The primary analysis used global measures of both function and structure, which have lower variability due to averaging out much of the measurement noise. Results were very similar when using localized analyses, which compared the average sensitivities at 21 visual field locations against the RNFLT within the corresponding 80° sector, strengthening our confidence in the conclusions. With our current data, the higher variability precludes performing more localized or pointwise analyses, but these would be of interest once more data is available.

Even with global measures, the goodness-of-fit indexes reported in Table 2 are weaker than those typically recommended when using SEMs. Commonly-used definitions of a “good fit” would be a TLI > 0.95, or AGFI > 0.90; various cutoffs for RMSEA have been suggested from <0.05 to <0.10. However, use of these kinds of fixed cutoffs has been criticized, because it does not take into account the nature of the data or of the research question. In particular, AGFI reflects the percentage of variance explained, adjusted for the number of free parameters, analogous to the more familiar adjusted R2 for regression models. Given the well-known variability of perimetric measures in particular,, a method that can explain 60% to 70% of the variance in the rate of change between two visits should probably be considered as an impressively good fit to the data; the standard SEM cutoff of explaining 90% of the variance is unrealistic given the level of measurement variability.

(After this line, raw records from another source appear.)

(* ===== verification/HttpService.v ===== *)
(** * The HTTP server in one loop: [HttpServer] (http/http_server.cc) on
    [TcpServer] (net/tcp_server.cc), [TcpConnection] and [EventLoop::Loop]

    The whole server as it runs without pool threads: the acceptor, the map of
    connections, every connection with its channel in the one poller, the queue
    of functors, the files and the timing object.  A turn of the loop handles
    what happened (connections to accept, sockets that are readable or writable,
    the tick of the timing object, expired timers) and then calls the pending
    functors. *)

From stdpp Require Import base tactics list numbers strings sets gmap.
From Stdlib Require Import ZArith Lia Ascii.
From S2P Require Import Prelude.
From S2P Require Import CString.
From S2P Require Import Buffer.
From S2P Require Import HttpRequest.
From S2P Require Import HttpContext.
From S2P Require Import HttpResponse.
From S2P Require Import Timing.
From S2P Require Import HttpServer.
From S2P Require Import Channel.
From S2P Require Import Poller.
From S2P Require Import TcpServer.
From S2P Require Import TcpConnection.
From S2P Require Import HttpConnection.
From S2P Require Import SharedLoop.

(** ** The state *)

(** Functors in the queue of the loop; each holds its connection. *)
Inductive functor :=
| ConnFunctor (c : chan) (t : task)
| DestroyFunctor (c : chan).            (* [TcpConnection::ConnectDestroyed] *)
#[global] Instance functor_eq_dec : EqDecision functor.
Proof. unfold EqDecision, Decision. repeat decide equality. Defined.

Definition functor_chan (f : functor) : chan := match f with ConnFunctor c _ | DestroyFunctor c => c end.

The conclusions drawn are specific to the test modalities used. In particular, minimum rim width (MRW) may show changes sooner than RNFLT. It could be hypothesized that the observed time lag may not be present or may even be reversed, when considering MRW versus SAP instead of RNFLT versus SAP.

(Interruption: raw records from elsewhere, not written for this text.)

(* ===== verification/ServiceLifecycle.v ===== *)
(** * The life of the connections of a server in one loop

    The invariant of the contract of HttpService.v: a connection is in the
    server's map from its establishment until it closes, a closed connection
    waits for exactly one [ConnectDestroyed], which is the last functor that
    refers to it, and only force-close functors are queued besides. *)

From stdpp Require Import base tactics list numbers strings sets gmap.
From Stdlib Require Import ZArith Lia Ascii.
From S2P Require Import Prelude.
From S2P Require Import CString.
From S2P Require Import Buffer.
From S2P Require Import HttpRequest.
From S2P Require Import HttpContext.
From S2P Require Import HttpResponse.
From S2P Require Import Timing.
From S2P Require Import HttpServer.
From S2P Require Import Channel.
From S2P Require Import Poller.
From S2P Require Import TcpServer.
From S2P Require Import TcpConnection.
From S2P Require Import HttpConnection.
From S2P Require Import SharedLoop.
From S2P Require Import HttpService.

(** A timing object that shuts a connection down before it asks for a delayed
    close, as both of them do. *)
Class TimingOrderly (T : Type) `{Timing T} := {
  shutdown_first view now (t t' : T) calls l1 c l2 :
    Timing.OnTimer view now t = Ok (t', calls) → calls = l1 ++ CallForceCloseWithDelay c :: l2 → CallShutdown c ∈ l1;
}.

#[global] Instance wheel_orderly index : TimingOrderly (H := Wheel.wheel_timing index) Wheel.TimingWheel.
Proof.
  split. intros view now t t' calls l1 c l2 E ->. cbn in E. unfold Wheel.OnTimer in E.
  destruct (Wheel.connection_buckets_ t) as [|front rest]; [injection E as _ E; by destruct l1|].
  injection E as _ E. assert (CallForceCloseWithDelay c ∈ Wheel.destroy_entries view (front ∖ ⋃ rest) t) as Hin.
  { rewrite E. set_solver. }
  unfold Wheel.destroy_entries in Hin. apply list_elem_of_omap in Hin as (e & _ & He).
  destruct (Wheel.entries t !! e); cbn in He; [|done]. by destruct (alive _).
Qed.

Lemma scan_orderly view idle now l nodes l' nodes' calls l1 c l2 :
  TList.scan view idle now l nodes = Ok (l', nodes', calls) → calls = l1 ++ CallForceCloseWithDelay c :: l2 →
  CallShutdown c ∈ l1.
Proof.
  revert nodes l' nodes' calls l1. induction l as [|c0 l IH]; intros nodes l' nodes' calls l1; cbn [TList.scan].
  { intros [= _ _ <-]. by destruct l1. }
  destruct (alive _); [|by apply IH]. destruct (nodes !! c0) as [t0|]; [|done].
  destruct (_ <? _).
  - intros E. apply bind_Ok in E as ([[r n] cs] & E & [= _ _ <-]).
    destruct (connected _); [|intros E'; by eapply IH].
    destruct l1 as [|x1 [|x2 l1]]; cbn; intros E'; [done|simplify_eq; set_solver|].
    injection E' as Ex1 Ex2 E'. specialize (IH _ _ _ _ l1 E E'). set_solver.
  - destruct (_ <? 0); [|intros [= _ _ <-]; by destruct l1]. intros E.
    apply bind_Ok in E as ([[r n] cs] & E & [= _ _ <-]). by eapply IH.
Qed.

#[global] Instance list_orderly : TimingOrderly TList.TimingList.
Proof.
  split. intros view now t t' calls l1 c l2 E. cbn in E. unfold TList.OnTimer in E.
  apply bind_Ok in E as ([[cs nodes] calls'] & E & [= _ <-]). by eapply scan_orderly.
Qed.

(** ** The invariant *)
Section lifecycle.
Context {F T : Type} `{FileSystem F, TimingOrderly T}.
Context (config : HttpServerConfig).
Implicit Types a : aservice F T.

(** [fs] are functors swapped out of the queue and not called yet. *)
Record awf (fs : list functor) a : Prop := MkAwf {
  aw_next c y : as_peers a !! c = Some y → c < k_next (as_control a);
  aw_known f : f ∈ fs ++ k_pending (as_control a) → is_Some (as_peers a !! functor_chan f);
  aw_task c t : ConnFunctor c t ∈ fs ++ k_pending (as_control a) → t = ForceCloseInLoopTask;
  aw_destroy c y : as_peers a !! c = Some y →
    DestroyFunctor c ∈ fs ++ k_pending (as_control a) ↔ ap_closed y = true;
  aw_last l1 c l2 : fs ++ k_pending (as_control a) = l1 ++ DestroyFunctor c :: l2 → c ∉ functor_chan <$> l2;
  aw_closed c y : as_peers a !! c = Some y → ap_closed y = true → ap_open y = false;
  aw_timers c y : as_peers a !! c = Some y → ap_timers y ≠ O → ap_open y = false;
  aw_started : is_started_ (thread_pool_ (k_server (as_control a))) = true;
  aw_loops : loops_ (thread_pool_ (k_server (as_control a))) = [];
  aw_id : 1 ≤ next_conn_id_ (k_server (as_control a));
  aw_address : zlen (ip_port_ (k_server (as_control a))) ≤ 51;
  aw_posted : posted (k_server (as_control a)) = [];
  aw_map n conn : connections_ (k_server (as_control a)) !! n = Some conn ↔
    ∃ c y, as_peers a !! c = Some y ∧ ap_closed y = false ∧ ap_connection y = conn ∧ conn_name conn = n;
  aw_names c y : as_peers a !! c = Some y → ∃ id, 1 ≤ id < next_conn_id_ (k_server (as_control a)) ∧
    conn_name (ap_connection y) = name_ (k_server (as_control a)) ++ conn_suffix (ip_port_ (k_server (as_control a))) id;
  aw_distinct c c' y y' : as_peers a !! c = Some y → as_peers a !! c' = Some y' →
    conn_name (ap_connection y) = conn_name (ap_connection y') → c = c';
}.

SAP sensitivities were transformed onto a linear 1/Lambert scale before averaging, because this has been reported as resulting in a more linear structure-function relation., However, the true relation may be better represented by a nonlinear or segmented linear fit. The Size III stimulus is larger than Ricco's area in early glaucoma, potentially causing SAP to underestimate RGC loss and hence RNFL thickness; whereas at more damaged locations Ricco's area expands and exceeds this stimulus size.– For this study, information was averaged across multiple locations, often including some locations with sensitivities above this break point and others below, and so the impact of this caveat is hard to predict; but it seems unlikely that it would cause functional changes to artefactually appear to precede structural changes as seen in our results.

A final caveat is that the cohort consists mostly of patients with early glaucoma or glaucoma suspects. Furthermore, both eyes are tested even if only one eye has developed glaucomatous damage, on the basis that the fellow eye is at increased risk of developing glaucoma., Indeed, only 19% of eyes had MD worse than −3 dB at the start of their series, and 8% worse than −6 dB. The presence and magnitude of the time lag between changes in function and in RNFLT may vary through the course of the disease process.

In summary, we present evidence of a time lag of several months, whereby loss of visual function precedes and is predictive of thinning of the RNFL in human glaucoma. This does not negate previous findings suggesting that change in RNFLT may be detectable sooner using current testing techniques, because of lower variability, meaning that less change is needed to be outside normal limits. However, the presence of a time lag should be taken into account when considering the pathophysiologic mechanisms that cause glaucomatous damage. It also encourages the development of improved and less variable functional testing, and use of alternative structural measures, which may allow earlier detection of damage and provide better prognostic information about disease progression.